Posted and filed under Health Awareness.

If you’ve been looking for ways to reduce your calorie intake and lose weight, you may have come across the term “intermittent fasting,” or IF. While it may seem like just another fad diet, many experts agree that this eating pattern may actually hold up to its claims. Not only is IF safe and effective, but it could also play an important role in diabetes prevention. The catch is that it’s all in how you approach IF – discover some important tips below.

A Beginner’s Guide to Intermittent Fasting

What Is Intermittent Fasting?

Intermittent fasting isn’t an entirely new concept, but it was only recently popularized after a number of documentaries and books hailing the practice emerged from 2012 to 2016. The concept is simple: IF encourages eating only during a limited window of time, then fasting during the “off” hours.

In between meals, our body breaks down food and uses it as energy. When we don’t use all of this energy, however, it enters the cells, where it gets stored as fat. Yet, for sugar to enter the cells, insulin must be present. When we give our bodies a break from eating, insulin levels drop, and fat cells release built-up sugar to be used as energy. As a result, fasting encourages insulin levels to go down, thereby promoting weight loss.

What’s the Best Way to Approach It?

As with many well-known diets, there are different approaches to IF. Some advocates for the diet recommend fasting every other day, but many individuals find this approach too restrictive. Luckily, there are other, more sustainable approaches to try.

Most IF plans fall into an eight- or 12-hour window. In the first, you’d be able to eat within an eight-hour time frame, then fast for the other 16 hours of the day. In the second, you’d have 12 hours to eat and 12 to fast. Research suggests the more restrictive window may have a greater payoff: according to a 2018 study conducted by the University of Alabama, men with prediabetes who practiced “early time-restricted feeding” by having all of their meals between 7 am and 3 pm had drastically lower insulin levels than their peers who followed the 12-hour method, eating between 7 am and 7 pm. Their appetites had also reduced significantly.

Of course, IF is unlikely to yield any noticeable benefits if you fill your eight- or 12-hour eating period with high-calorie, nutritionally-poor food choices. Yet, if you’re following a sensible diet prioritizing vegetables and fruits, whole grains, healthy fats, and lean protein, you may notice some improvement by restricting your “eating window.”

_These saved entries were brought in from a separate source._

Definition convertPdfToPng_ : M unit :=
  w <- the_world ;;
  match captured_data w with
  | Some ((_ :: _) as captured) =>
      logging INFO "Converting PDF pages to PNG format..." ;;
      statusLabel_setStringValue_ "Converting PDF pages to PNG..." ;;
      match PDFDocument_initWithData_ captured with
      | None =>
          logging ERROR "Failed to create PDF document for conversion" ;;
          statusLabel_setStringValue_ "Error: Could not process PDF"
      | Some pdf_doc =>
          now <- datetime_now ;;
          let timestamp := strftime_Ymd_HMS now in
          let page_count := pageCount pdf_doc in
          logging INFO
            ("Converting " ++ str_nat page_count ++ " PDF page(s) to PNG...") ;;
          files_saved <-
            for_in (seq 0 page_count) (convert_page pdf_doc timestamp) [] ;;
          match files_saved with
          | _ :: _ =>
              statusLabel_setStringValue_
                ("Successfully converted "
                 ++ str_nat (List.length files_saved) ++ " page(s) to PNG") ;;
              logging INFO
                ("PDF to PNG conversion complete: "
                 ++ str_nat (List.length files_saved) ++ " files") ;;
              when (verbose config && negb (quiet config))
                (print (nl ++ "Converted "
                        ++ str_nat (List.length files_saved)
                        ++ " PDF pages to PNG:") ;;
                 for_in files_saved (fun f _ => print ("  - " ++ f)) tt) ;;
              when (open_in_preview config) (_openInPreview (Some files_saved))
          | [] =>
              statusLabel_setStringValue_ "Error: No pages could be converted" ;;
              logging ERROR "Failed to convert any PDF pages to PNG"
          end
      end
  | _ =>
      logging WARNING "No PDF data to convert" ;;
      statusLabel_setStringValue_ "No PDF data available for conversion"
  end.

End Scanner.


(** * More of the program

    The part of [main] that turns the parsed arguments into the
    configuration, and the pasteboard inspector [debugPasteboard_]. *)



(** [OutputFormat(s)]: the member whose value is [s]; [None] stands for the
    [ValueError] raised when there is none. *)
Definition OutputFormat_of_value (s : string) : option OutputFormat :=
  if String.eqb s "pdf" then Some PDF
  else if String.eqb s "png" then Some PNG
  else if String.eqb s "jpeg" then Some JPEG
  else if String.eqb s "tiff" then Some TIFF
  else None.

(** [[OutputFormat(f) for f in fs]] *)
Fixpoint OutputFormats_of_values (fs : list string) : option (list OutputFormat) :=
  match fs with
  | [] => Some []
  | f :: rest =>
      match OutputFormat_of_value f with
      | None => None
      | Some fmt =>
          match OutputFormats_of_values rest with
          | None => None
          | Some fmts => Some (fmt :: fmts)
          end
      end
  end.

(** The choices [create_argument_parser] gives [--format]. *)
Definition format_choices : list string := ["pdf"; "png"; "jpeg"; "tiff"].


Definition lower_char (c : ascii) : ascii :=
  let n := nat_of_ascii c in
  if ((65 <=? n) && (n <=? 90))%nat then ascii_of_nat (n + 32) else c.

(** [s.lower()] on ASCII text. *)
Fixpoint lower (s : string) : string :=
  match s with
  | EmptyString => EmptyString
  | String c r => String (lower_char c) (lower r)
  end.

(** [needle in haystack] for two strings. *)
Fixpoint is_substring (needle haystack : string) : bool :=
  if String.prefix needle haystack then true
  else
    match haystack with
    | EmptyString => false
    | String _ rest => is_substring needle rest
    end.

(** The body of the loop over the pasteboard's types. *)
Definition debug_type (pb : NSPasteboard) (type_str : string)
  (debug_info : string) : M string :=
  let debug_info := debug_info ++ "Type: " ++ type_str ++ nl in
  data <- dataForType_ pb type_str ;;
  let debug_info :=
    match data with
    | Some ((_ :: _) as bytes) =>
        let debug_info :=
          debug_info ++ "  Data size: " ++ str_nat (List.length bytes)
          ++ " bytes" ++ nl in
        let name := lower type_str in
        if is_substring "pdf" name then
          debug_info ++ "  -> PDF data detected (multi-page document)" ++ nl
        else if is_substring "image" name || is_substring "png" name then
          debug_info ++ "  -> Image data detected (single image)" ++ nl
        else if is_substring "tiff" name then
          debug_info
          ++ "  -> TIFF data detected (can contain multiple images)" ++ nl
        else debug_info
    | _ => debug_info
    end in
  ret (debug_info ++ nl).

(** [debugPasteboard_]; [generalPasteboard] stands for
    [NSPasteboard.generalPasteboard()]. *)
Definition debugPasteboard_ (generalPasteboard : NSPasteboard) : M unit :=
  logging DEBUG "Debugging pasteboard..." ;;
  let pb := generalPasteboard in
  let types' := types pb in
  let debug_info := "=== Pasteboard Debug Info ===" ++ nl in
  let debug_info :=
    debug_info ++ "Available types: " ++ str_nat (List.length types') ++ nl
    ++ nl in
  debug_info <- for_in types' (debug_type pb) debug_info ;;
  modify (set_textView debug_info) ;;
  logging INFO debug_info.

(** ** [Config.setup_logging] and what reaches the console *)

(** The level [setup_logging] gives to [logging.basicConfig]. *)
Definition setup_logging (config : Config) : Level :=
  if quiet config then ERROR
  else if verbose config then DEBUG
  else INFO.

(** The numeric values of the levels in [logging]. *)
Definition levelno (level : Level) : nat :=
  match level with
  | DEBUG => 10
  | INFO => 20
  | WARNING => 30
  | ERROR => 40
  end.

(** The root logger emits a record when its level is at least the level
    set. *)
Definition emitted (config : Config) (record : Level * string) : bool :=
  (levelno (setup_logging config) <=? levelno (fst record))%nat.
(** * Reasoning tools *)

(** Total correctness: [m] started in [w] returns normally, with a value
    and a final world that satisfy [Q]. *)
Definition wp {A : Type} (m : M A) (w : World) (Q : A -> World -> Prop)
  : Prop :=
  match m w with
  | Returns a w' => Q a w'
  | Raises _ _ => False
  end.


(** Reading a decimal numeral back, leading zeros included. *)
Definition parse_nat (s : string) : option nat :=
  option_map Nat.of_uint (NilEmpty.uint_of_string s).

(** The world a computation ends in, whether it returned or raised. *)
Definition final_world {A : Type} (o : Outcome A) : World :=
  match o with
  | Returns _ w => w
  | Raises _ w => w
  end.

(** A session whose capture state has been emptied; everything else is
    kept. *)
Definition reset_capture (w : World) : World :=
  set_captured_data None (set_captured_images [] w).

As with any diet, IF is also only as effective as your ability to stick with it. If you’re interested in trying it, you might start with a manageable 12-hour window, such as 10 am to 6 pm. Or, simply adopt some of the principles from intermittent fasting if fasting seems too restrictive to you: avoid snacking between meals by taking in enough nutrient-dense calories during your meals and try not to eat after dinner. And, as with any diet, be sure to get the okay from your physician before starting IF.